I. INTRODUCTION

You work within an engineering team developing autonomous driving for the worlds largest electric car manufacturer, Edison. Your boss has asked you to program and test, by simulation in the Keil IDE, a 20MHz C167 microcontroller for their new prototype car, the Model Γ. You will provide the Keil project and engineering report to your boss upon completion. The report describes your program with documentation of the implementation and a demonstration of the functionality.

As part of an autonomous embedded system, your task is to design a specific sub-system to supply information to an emergency braking (AEB) controller. Primarily, the braking torque required to stop the vehicle before a collision. The AEB will either provide a warning to the driver or take complete control over the braking system.

Your microcontroller will only output a torque setpoint to the AEB when a digital input signal from the AEB controller is high. Upon receiving a high signal your microcontroller will continuously read in analogue sensors for wheel angular velocity and forward distance ranging, before returning a braking torque via eight digital output signals. The digital output signals are for use in an external 8-bit DAC.

The system is to output a high digital signal if either: the estimated braking distance required to stop is greater than the distance to obstruction in the path of the vehicle; or the required braking torque is greater than the maximum braking torque. For a short period of time following either condition.

Your program should be extensible as this is an early design prototype and changes may be required, such as increasing buffer sizes, improving the theoretical model, or the addition of more digital or analogue I/O for functionality such as estimating wheel slip sensors or brake bias. The modules you develop may be useful in other sub-systems.

II.THEORY

Table I and equations (1)-(5) provide all of the information required for calculation of the required braking torque T, based upon the analogue sensor input of angular velocity ω and distance of obstruction d. Results from your test calculations can be compared with FIG.2. The warning signal logical conditions use the constant Tm plus equations (6) and (7).

The equation of motion for the estimated braking force of a quarter car model is

FIG. 2. Braking torque required on the wheel for the expected ranges of angular velocity and distance.

III. SPECIFICATION

An encoder is connected to P5.1 on the C167. The sensor has an on-board routine to return an linear angular velocity range of 0 → 110 rad s−1 for a voltage output of 0 → 5V.

A LIDAR is connected to P5.2 on the C167. The sensor provides linear distance ranging of 5 → 320m with a voltage output of 0 → 5V.

A digital input line from the AEB controller is connected to P2.15 on the C167. All outputs should be set low while this line is low. The program waits for this signal to be high before doing any actions.

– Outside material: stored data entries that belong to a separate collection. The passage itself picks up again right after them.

(* ===== verification/LlmCaption.v ===== *)
(** * [llm_caption] (lines 47-95 of [_llm_caption.py])

    [llm_caption] runs in the [world] of [World.v] and is written in
    [PyM world] with the [try/except Exception/finally] of lines 60-69; the
    try block is [read_and_lookup] (lines 61-65), the code after the [try]
    is [after_try] (lines 71-95).  [mimetypes.guess_type] is an interface,
    [MimeTypes]; the content type it feeds (lines 52-56) is computed as the
    code computes it and, as in the code, never used.  The theorems give
    the behaviour of one call on every path: cache hit, cache miss, the
    errors that are swallowed and those that propagate, the request sent,
    and what the call leaves in the world. *)

From stdpp Require Import gmap.
From Stdlib Require Import Floats.
From S2P Require Import Prelude PyRuntime PyStr Base64 Md5 PyFloat Image Stream Client World.

Local Open Scope Z_scope.
Local Open Scope py_scope.

(** Python truthiness of an optional [str]: [None] and [""] are false. *)
Definition truthy (o : option pystr) : bool :=
  match o with Some (_ :: _) => true | _ => false end.

Definition default_prompt : pystr :=
  lit "Write a detailed caption for this image. Use the main language identified in the picture.".

(** Lines 48-49. *)
Definition choose_prompt (prompt : option pystr) : pystr :=
  match prompt with
  | None => default_prompt
  | Some p => if pystr_eqb (strip p) [] then default_prompt else p
  end.

(** Lines 52-56. *)
Definition content_type_of `{MimeTypes} (si : stream_info) : pystr :=
  let ct := si_mimetype si in
  let ct := if truthy ct then ct
            else guess_type (lit "_dummy" ++ match si_extension si with
                                              | Some e => e | None => [] end) in
  if truthy ct then match ct with Some c => c | None => [] end
  else lit "application/octet-stream".

Section WithEnv.
Context `{PilImage} `{ChatClient} `{MimeTypes}.

(** [client.chat.completions.create(...)] (line 91): the call is logged
    with what it produced. *)
Definition call_client (req : request) : PyM world response :=
  fun w => let r := chat_completions_create (w_calls w) req in
           (r, with_calls (w_calls w ++ [(req, r)]) w).

(** Lines 61-65, the try block: [inl v] is an early [return v], [inr]
    carries the cache key and the data URI to the code after the
    [try]. *)
Definition read_and_lookup : PyM world (option pystr + (pystr * pystr)) :=
  let* file_data := on_stream read in
  let cache_key := md5_hexdigest file_data in
  let* w := get in
  match w_cache w !! cache_key with
  | Some cached => ret (inl cached)
  | None =>
    let* data_uri := encode_image_as_base64_data_uri file_data 1080 in
    ret (inr (cache_key, data_uri))
  end.

(** Lines 47-95. *)
Definition llm_caption (si : stream_info) (model : pystr) (prompt : option pystr)
    : PyM world (option pystr) :=
  let prompt := choose_prompt prompt in
  let _content_type := content_type_of si in
  let* cur_pos := on_stream tell in
  let* r := try_except_finally read_and_lookup (fun _ => ret (inl None))
              (on_stream (seek cur_pos)) in
  match r with
  | inl v => ret v
  | inr (cache_key, data_uri) =>
    let* resp := call_client (caption_request model prompt data_uri) in
    let* caption := lift (first_content resp) in
    let* _ := modify (fun w => with_cache (<[cache_key := caption]> (w_cache w)) w) in
    ret caption
  end.
(** Lines 51-69, the part of [llm_caption] before the client call: the
    content type, [tell()], and the [try/except/finally]; its outcome is
    what [after_try] continues with.  [llm_caption_phases] proves
    [llm_caption] is this followed by [after_try]. *)
Definition before_client (si : stream_info) : PyM world (option pystr + (pystr * pystr)) :=
  let _content_type := content_type_of si in
  let* cur_pos := on_stream tell in
  try_except_finally read_and_lookup (fun _ => ret (inl None)) (on_stream (seek cur_pos)).

(** What [encode_image_as_base64_data_uri] contributes to the try block:
    its outcome, caught as the [except] clause does. *)
Definition caught {A} (o : outcome A) (k : A -> option pystr + (pystr * pystr))
    : outcome (option pystr + (pystr * pystr)) :=
  match o with
  | Ret a => Ret (k a)
  | Exc e => if is_Exception e then Ret (inl None) else Exc e
  end.
(* ===== verification/MemoSpec.v ===== *)
(** * What [MEMCACHE] promises, and when the code keeps the promise

    The specification of the cache (section 3 of the spec: "cache key
    uniquely maps to one caption per distinct byte content") is a memo
    table keyed by the bytes themselves.  [memo_spec] is that abstract
    machine: its state is a table ([gmap]) from byte strings to cached values
    together with the rest of the world, and one call either answers from
    the table (on a seekable stream whose [read()] succeeds) or runs the
    uncached function (the same code with an empty [MEMCACHE], as in a fresh
    process) and records what that run cached under the bytes it read.

    [cache_rel t c] relates a table to the concrete [MEMCACHE]: [c] is [t]
    with every key replaced by its MD5 hexdigest, and no two contents of
    [t] share a digest.  The refinement theorem [llm_caption_refines_memo]
    shows that one call of [llm_caption] is simulated by one step of
    [memo_spec] (same outcome, same world apart from the cache, and the
    caches related again) whenever the bytes read do not collide with a
    content already in the table; [memo_refinement_star] extends it to a
    whole session.  The collision theorem of [LlmCaption.v] shows that the
    hypothesis cannot be dropped. *)

From stdpp Require Import gmap.
From Stdlib Require Import Floats.
From S2P Require Import Prelude PyRuntime PyStr Base64 Md5 PyFloat Image Stream Client World LlmCaption.

Local Open Scope Z_scope.

(** The one value a run on an empty cache stored, if any. *)
Definition stored (c : gmap pystr (option pystr)) : option (option pystr) :=
  match map_to_list c with
  | [(_, v)] => Some v
  | _ => None
  end.

Section Spec.
Context `{PilImage} `{ChatClient} `{MimeTypes}.

(** The uncached function: [llm_caption] as a fresh process runs it. *)
Definition uncached (si : stream_info) (model : pystr) (prompt : option pystr)
    (w : world) : outcome (option pystr) * world :=
  llm_caption si model prompt (with_cache ∅ w).

(** One call of the specification on the table [t] and the world [w]
    (whose own cache the specification does not use). *)
Definition memo_spec (si : stream_info) (model : pystr) (prompt : option pystr)
    (t : gmap (list byte) (option pystr)) (w : world)
    : outcome (option pystr) * gmap (list byte) (option pystr) * world :=
  let st := w_stream w in
  match st_seekable st, st_read_exc st, t !! data_at st with
  | true, None, Some v => (Ret v, t, with_cache ∅ w)
  | _, _, _ =>
    let '(r, w') := uncached si model prompt w in
    (r, match stored (w_cache w') with Some v => <[data_at st := v]> t | None => t end,
     with_cache ∅ w')
  end.

(** The specification's session: calls, and the caller changing its
    stream. *)
Inductive astep : gmap (list byte) (option pystr) * world -> gmap (list byte) (option pystr) * world -> Prop :=
| astep_call (si : stream_info) (model : pystr) (prompt : option pystr)
    (t : gmap (list byte) (option pystr)) (w : world) :
    astep (t, w) (let '(_, t', w') := memo_spec si model prompt t w in (t', w'))
| astep_stream (st : stream) (t : gmap (list byte) (option pystr)) (w : world) :
    astep (t, w) (t, with_stream st w).

(** A session of the code whose calls read only contents satisfying [P]. *)
Inductive pstep (P : list byte -> Prop) : world -> world -> Prop :=
| pstep_call (si : stream_info) (model : pystr) (prompt : option pystr) (w : world) :
    P (data_at (w_stream w)) -> pstep P w (snd (llm_caption si model prompt w))
| pstep_stream (st : stream) (w : world) :
    pstep P w (with_stream st w).

End Spec.

(** The concrete cache is the table with its keys hashed, and the hash is
    injective on the table's contents. *)
Definition cache_rel (t : gmap (list byte) (option pystr)) (c : gmap pystr (option pystr)) : Prop :=
  (forall d v, t !! d = Some v -> c !! md5_hexdigest d = Some v) /\
  (forall k v, c !! k = Some v -> exists d, k = md5_hexdigest d /\ t !! d = Some v) /\
  (forall d1 d2 v1 v2, t !! d1 = Some v1 -> t !! d2 = Some v2 ->
     md5_hexdigest d1 = md5_hexdigest d2 -> d1 = d2).

(** The bytes [d] collide with no other content of the table. *)
Definition fresh_digest (t : gmap (list byte) (option pystr)) (d : list byte) : Prop :=
  forall d' v, t !! d' = Some v -> md5_hexdigest d' = md5_hexdigest d -> d' = d.

(** ** Lemmas *)

Lemma stored_empty : stored ∅ = None.
Proof. reflexivity. Qed.

Lemma stored_singleton (k : pystr) (v : option pystr) : stored {[k := v]} = Some v.
Proof. unfold stored. rewrite map_to_list_singleton. reflexivity. Qed.

Lemma cache_rel_empty : cache_rel ∅ ∅.
Proof.
  split; [|split]; intros *; rewrite ?lookup_empty; discriminate.
Qed.

(** A content absent from the table and colliding with none of its
    contents has its digest absent from the cache. *)
Lemma cache_rel_miss (t : gmap (list byte) (option pystr)) (c : gmap pystr (option pystr)) (d : list byte) :
  cache_rel t c -> fresh_digest t d -> t !! d = None -> c !! md5_hexdigest d = None.
Proof.
  intros (_ & Hc & _) Hf Ht. destruct (c !! md5_hexdigest d) as [v|] eqn:E; [|reflexivity].
  destruct (Hc _ _ E) as (d' & Hk & Hd'). rewrite (Hf d' v Hd' (eq_sym Hk)) in Hd'. congruence.
Qed.

Lemma cache_rel_insert (t : gmap (list byte) (option pystr)) (c : gmap pystr (option pystr)) (d : list byte) (v : option pystr) :
  cache_rel t c -> fresh_digest t d ->
  cache_rel (<[d := v]> t) (<[md5_hexdigest d := v]> c).
Proof.
  intros (H1 & H2 & H3) Hf. split; [|split].
  - intros d' v'. destruct (decide (d' = d)) as [->|Hne].
    + rewrite !lookup_insert_eq. auto.
    + rewrite lookup_insert_ne by congruence. intros Hd.
      rewrite lookup_insert_ne; [auto|]. intros Heq. apply Hne. exact (Hf d' v' Hd (eq_sym Heq)).
  - intros k v'. destruct (decide (k = md5_hexdigest d)) as [->|Hne].
    + rewrite lookup_insert_eq. intros [= <-]. exists d. rewrite lookup_insert_eq. auto.
    + rewrite lookup_insert_ne by congruence. intros Hk. destruct (H2 k v' Hk) as (d' & -> & Hd').
      exists d'. split; [reflexivity|]. rewrite lookup_insert_ne; [exact Hd'|congruence].
  - intros d1 d2 v1 v2.
    destruct (decide (d1 = d)) as [->|N1]; destruct (decide (d2 = d)) as [->|N2];
      rewrite ?lookup_insert_eq, ?lookup_insert_ne by congruence; intros Hd1 Hd2 Heq; auto.
    + symmetry. exact (Hf d2 v2 Hd2 (eq_sym Heq)).
    + exact (Hf d1 v1 Hd1 Heq).
    + exact (H3 d1 d2 v1 v2 Hd1 Hd2 Heq).
Qed.

Lemma with_cache_twice (c c' : gmap pystr (option pystr)) (w : world) :
  with_cache c (with_cache c' w) = with_cache c w.
Proof. reflexivity. Qed.

Section Refinement.
Context `{PilImage} `{ChatClient} `{MimeTypes}.

(** [C18] Refinement: when the concrete [MEMCACHE] is the content-keyed
    table [t] with its keys hashed, and the bytes the call reads collide
    with no content of [t], one call of [llm_caption] does what one step
    of the memo specification does: the same outcome, the same world
    apart from the cache, and a cache that is again the new table with its
    keys hashed. *)
Theorem llm_caption_refines_memo (si : stream_info) (model : pystr) (prompt : option pystr)
    (t : gmap (list byte) (option pystr)) (w : world) :
  cache_rel t (w_cache w) -> fresh_digest t (data_at (w_stream w)) ->
  let '(r, t', wa) := memo_spec si model prompt t w in
  fst (llm_caption si model prompt w) = r /\
  wa = with_cache ∅ (snd (llm_caption si model prompt w)) /\
  cache_rel t' (w_cache (snd (llm_caption si model prompt w))).
Proof.
  intros Hrel Hf. unfold memo_spec.
  destruct (st_seekable (w_stream w)) eqn:Hs, (st_read_exc (w_stream w)) as [e|] eqn:Hr,
    (t !! data_at (w_stream w)) as [v|] eqn:Ht.
  3: { rewrite (llm_caption_hit si model prompt w v Hs Hr (proj1 Hrel _ _ Ht)). auto. }
  all: assert (Hmiss : st_seekable (w_stream w) = true -> st_read_exc (w_stream w) = None ->
                       w_cache w !! md5_hexdigest (data_at (w_stream w)) = None)
         by (intros; try congruence; eapply cache_rel_miss; eauto).
  all: unfold uncached; destruct (llm_caption_frame si model prompt w ∅ Hmiss (fun _ _ => lookup_empty _))
         as (Hfst & Hw & Hc).
  all: destruct (llm_caption si model prompt (with_cache ∅ w)) as [r2 w2]; simpl in Hfst, Hw, Hc |- *.
  all: split; [auto|]; split; [rewrite Hw; reflexivity|].
  all: destruct Hc as [[-> ->]|(v' & -> & ->)]; [exact Hrel|].
  all: rewrite insert_empty, stored_singleton; apply cache_rel_insert; assumption.
Qed.

End Refinement.

Section Sessions.
Context `{PilImage} `{ChatClient} `{MimeTypes}.

(** The table after a step of the specification is the table before it,
    or that table with one entry for the bytes read. *)
Lemma memo_spec_table (si : stream_info) (model : pystr) (prompt : option pystr)
    (t : gmap (list byte) (option pystr)) (w : world) :
  let '(_, t', _) := memo_spec si model prompt t w in
  t' = t \/ exists v, t' = <[data_at (w_stream w) := v]> t.
Proof.
  unfold memo_spec.
  destruct (st_seekable (w_stream w)), (st_read_exc (w_stream w)), (t !! data_at (w_stream w)); auto;
    destruct (uncached si model prompt w) as [r w']; destruct (stored (w_cache w')); eauto.
Qed.

Variable P : list byte -> Prop.
Hypothesis P_no_collision : forall d1 d2, P d1 -> P d2 -> md5_hexdigest d1 = md5_hexdigest d2 -> d1 = d2.

Definition table_in_P (t : gmap (list byte) (option pystr)) : Prop := forall d v, t !! d = Some v -> P d.

(** One step of the code is matched by one step of the specification. *)
Lemma memo_simulation_step (w w' : world) (t : gmap (list byte) (option pystr)) :
  pstep P w w' -> cache_rel t (w_cache w) -> table_in_P t ->
  exists t', astep (t, with_cache ∅ w) (t', with_cache ∅ w') /\
             cache_rel t' (w_cache w') /\ table_in_P t'.
Proof.
  intros Hst Hrel Hin. destruct Hst as [si model prompt w Hp|st w].
  - assert (Hf : fresh_digest t (data_at (w_stream w))) by (intros d v Hd; apply P_no_collision; eauto).
    pose proof (llm_caption_refines_memo si model prompt t w Hrel Hf) as Href.
    pose proof (astep_call si model prompt t (with_cache ∅ w)) as Ha.
    pose proof (memo_spec_table si model prompt t w) as Htab.
    change (memo_spec si model prompt t (with_cache ∅ w)) with (memo_spec si model prompt t w) in Ha.
    destruct (memo_spec si model prompt t w) as [[r t'] wa]. destruct Href as (_ & -> & Hrel').
    exists t'. split; [exact Ha|]. split; [exact Hrel'|].
    destruct Htab as [->|[v ->]]; [exact Hin|]. intros d v'.
    destruct (decide (d = data_at (w_stream w))) as [->|Hne]; [auto|].
    rewrite lookup_insert_ne by congruence. apply Hin.
  - exists t. split; [|auto].
    change (with_cache ∅ (with_stream st w)) with (with_stream st (with_cache ∅ w)). apply astep_stream.
Qed.

(** [C19] Refinement of whole sessions: as long as the contents the caller
    passes have pairwise distinct MD5 digests, every session of the code
    that starts from a cache related to a table is matched by a session
    of the content-keyed specification, step for step, and the caches stay
    related all along. *)
Theorem memo_refinement_star (w w' : world) (t : gmap (list byte) (option pystr)) :
  rtc (pstep P) w w' -> cache_rel t (w_cache w) -> table_in_P t ->
  exists t', rtc astep (t, with_cache ∅ w) (t', with_cache ∅ w') /\ cache_rel t' (w_cache w').
Proof.
  intros Hs. revert t. induction Hs as [w|w1 w2 w3 H12 _ IH]; intros t Hrel Hin.
  - exists t. split; [reflexivity|exact Hrel].
  - destruct (memo_simulation_step w1 w2 t H12 Hrel Hin) as (t2 & Ha & Hrel2 & Hin2).
    destruct (IH t2 Hrel2 Hin2) as (t3 & Has & Hrel3).
    exists t3. split; [eapply rtc_l; eauto|exact Hrel3].
Qed.

End Sessions.

(** ** Witnesses *)

Lemma fresh_digest_empty (d : list byte) : fresh_digest ∅ d.
Proof. intros d' v Hd. rewrite lookup_empty in Hd. discriminate. Qed.

(** A first call on a fresh world: the client is asked, and the table
    gains the image's bytes. *)
Lemma llm_caption_refines_memo_witness :
  cache_rel ∅ (w_cache (fresh_world (toy_jpeg 100 50))) /\
  fresh_digest ∅ (data_at (w_stream (fresh_world (toy_jpeg 100 50)))) /\
  let '(r, t', wa) := @memo_spec ToyPil CatClient NoMime no_info (lit "gpt-4o") None ∅
                        (fresh_world (toy_jpeg 100 50)) in
  fst (@llm_caption ToyPil CatClient NoMime no_info (lit "gpt-4o") None (fresh_world (toy_jpeg 100 50))) = r /\
  wa = with_cache ∅ (snd (@llm_caption ToyPil CatClient NoMime no_info (lit "gpt-4o") None
                            (fresh_world (toy_jpeg 100 50)))) /\
  cache_rel t' (w_cache (snd (@llm_caption ToyPil CatClient NoMime no_info (lit "gpt-4o") None
                                (fresh_world (toy_jpeg 100 50))))).
Proof.
  split; [exact cache_rel_empty|]. split; [apply fresh_digest_empty|].
  apply llm_caption_refines_memo; [exact cache_rel_empty|apply fresh_digest_empty].
Defined.

(** A session that reads one image: the content predicate holds of one
    byte string only, so it has no collision. *)
Lemma memo_refinement_star_witness :
  exists t', rtc (@astep ToyPil CatClient NoMime)
               (∅, with_cache ∅ (fresh_world (toy_jpeg 100 50))) (t', with_cache ∅ (snd cat_run)) /\
             cache_rel t' (w_cache (snd cat_run)).
Proof.
  apply (@memo_refinement_star ToyPil CatClient NoMime (fun d => d = toy_jpeg 100 50)).
  - intros d1 d2 -> -> _. reflexivity.
  - apply rtc_once. unfold cat_run. apply pstep_call. reflexivity.
  - exact cache_rel_empty.
  - intros d v Hd. rewrite lookup_empty in Hd. discriminate.
Defined.
Lemma picks_seq {A} (l : list A) : picks (seq 0 (length l)) l l.
Proof.
  apply Forall2_same_length_lookup. split; [by rewrite length_seq|].
  intros i j x Hj Hx. apply lookup_seq in Hj as [-> _]. done.
Qed.

Lemma picks_length {A} sel (l out : list A) :
  picks sel l out → length out = length sel.
Proof. intros Hp. symmetry. by eapply Forall2_length. Qed.

(** * Mean square fluctuations *)

Lemma column_masks k frames col :
  column k frames = Some col →
  mapM (λ cr : coordset * list bool, cr.2 !! k) frames = Some (snd <$> col).
Proof.
  unfold column. rewrite !mapM_Some. intros HF.
  apply Forall2_fmap_r. eapply Forall2_impl; [exact HF|].
  intros [c r] [p b]; cbn. destruct (c !! k), (r !! k); naive_solver.
Qed.

Lemma lookup_replicate_lt {A} (x : A) n k : k < n → replicate n x !! k = Some x.
Proof. intros. by apply lookup_replicate_2. Qed.

Lemma sum0_column ncols ms m :
  Forall (λ r, length r = m) ms → (ms = [] → ncols = m) →
  ∃ cnt, np.sum0 ncols ms = Ok cnt ∧ length cnt = m ∧
    ∀ k bs, k < m → mapM (λ r : list bool, r !! k) ms = Some bs →
      cnt !! k = Some (foldl (λ n (b : bool), if b then S n else n) 0 bs).
Proof.
  intros Hms Hn. unfold np.sum0.
  assert (match ms with [] => ncols | r :: _ => length r end = m) as ->.
  { destruct ms as [|r ms]; [by apply Hn|]. by apply Forall_cons in Hms as [? _]. }
  edestruct (foldM_column
    (λ acc row, np.zip_same (λ c (b : bool), if b then S c else c) acc row)
    (λ r, length r = m) m (λ k (r : list bool), r !! k)
    (λ _ n (b : bool), if b then S n else n)) as (cnt & Hc & Hl & Hcol);
    [|exact Hms|apply length_replicate|].
  - intros acc row Hacc Hrow. rewrite zip_same_Ok by congruence.
    eexists. split_and!; [done|by rewrite length_zip_with_l_eq by congruence|].
    intros k p y Hp Hy. by rewrite lookup_zip_with, Hp, Hy.
  - exists cnt. split_and!; [done..|]. intros k bs Hk Hbs.
    apply Hcol; [|done]. by apply lookup_replicate_lt.
Qed.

8 digital output lines are connected from P2.0, to P2.7 on the C167 that go to an external 8-bit DAC. When P2.15 is low, all digital output lines should all output a low logic level. A braking torque of 1000Nm should output 0xFF across the digital output lines, with P2.7 being the most significant bit and P2.0 the least significant bit. A braking torque of 0Nm should output 0x01 across the digital output lines.

If

• the braking distance required to stop s is greater than the current value measured by the LIDAR d and the relative velocity vr is negative, or

• the braking torque required to stop T is greater than the maximum braking torque Tm and the relative velocity vr is negative,

then the microcontroller should send a warning signal to the AEB controller over digital output P2.11 on the C167. This signal should be high when s > d or T > Tm in combination with vr < 0. When P2.11 is high, lines P2.0, to P2.7 should return 0x00.

The relative velocity between the vehicle and an obstruction should be calculated at 100 Hz, that is, Δt = 0.01s = tn+1 − tn.

P2.11 should remain outputting high for 4 seconds, before being set to low and the conditions recalculated/updated. Your boss has suggested that even though the microcontroller outputs digital values, you should have a way to view the floating point torque value within the simulator. This result should be shown when checking the digital output signals.

The sensors are assumed to never encounter a failure or read error. The sensors saturate their outputs high/low if the data is outside of range.

REPORT STRUCTURE

You report is to be structured as below.

• Introduction - What are you doing? Why are you doing it?

• Specification - How are you doing it? Capture all details from the theory and specification sections of this assignment sheet.

• Assumptions - What are you assuming in order to complete this task? Are there any limitations in the C implementation or the digital system? Assumptions with the theory?

• Conceptualisation - High and low level flowcharts & optional pseudo-code

• Implementation - What are your modules? What does each do? What registers/peripherals are you using? A UML diagram.

• Operation - Screenshots of your program outputs at each stage of your flowchart. Demonstrate the functionality of your code with simulated inputs for all output states.

• Discussion - Are there any limitations to this program? Are there any changes you would make? Is your program lacking functionality?

• Conclusion - Did you complete the project? How did you complete it? Are there any notable outcomes? How extensible is your solution?